Lemma search_candidates_witness :
  sublist (classless_rows sample_table) (all_rows sample_table)
  /\ exists dataList,
       extract_dataList sample_search_page = Ok dataList
       /\ Forall2 row_candidate (classless_rows sample_table) dataList
       /\ Forall (fun d => dict_get d (lit "downloadPurpose") = Ok (VStr (lit "AOP")))
                 dataList.
Proof.
  apply (search_candidates_follow_classless_rows sample_search_page sample_table).
  - reflexivity.
  - assert (H : classless_rows sample_table =
                [ sample_row " SM-A520F " " A520FXXU1 " "111";
                  sample_row "SM-A520F" "A520FXXU2" "222";
                  sample_row "SM-A520W" "A520FXXU1" "333" ]) by reflexivity.
    rewrite H.
    repeat (constructor; [eexists; apply parse_row_spec; reflexivity|]).
    constructor.
Defined.

(** C8 as stated does not hold: a row whose version cell holds only blanks
    yields a candidate with the empty version. *)
Lemma blank_version_cell_gives_empty_version :
  ~ versions_nonempty blank_version_page.
Proof.
  intros H.
  apply (H [candidate (lit "111") [] (lit "SM-A520F")]
           (candidate (lit "111") [] (lit "SM-A520F")) []);
    [reflexivity | by left | reflexivity | reflexivity].
Qed.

+ + + + + + +

What is being asked ->
Copy out each line in the listing that has the word "dataList".

Task response ->
  /\ exists dataList,
       extract_dataList sample_search_page = Ok dataList
       /\ Forall2 row_candidate (classless_rows sample_table) dataList
                 dataList.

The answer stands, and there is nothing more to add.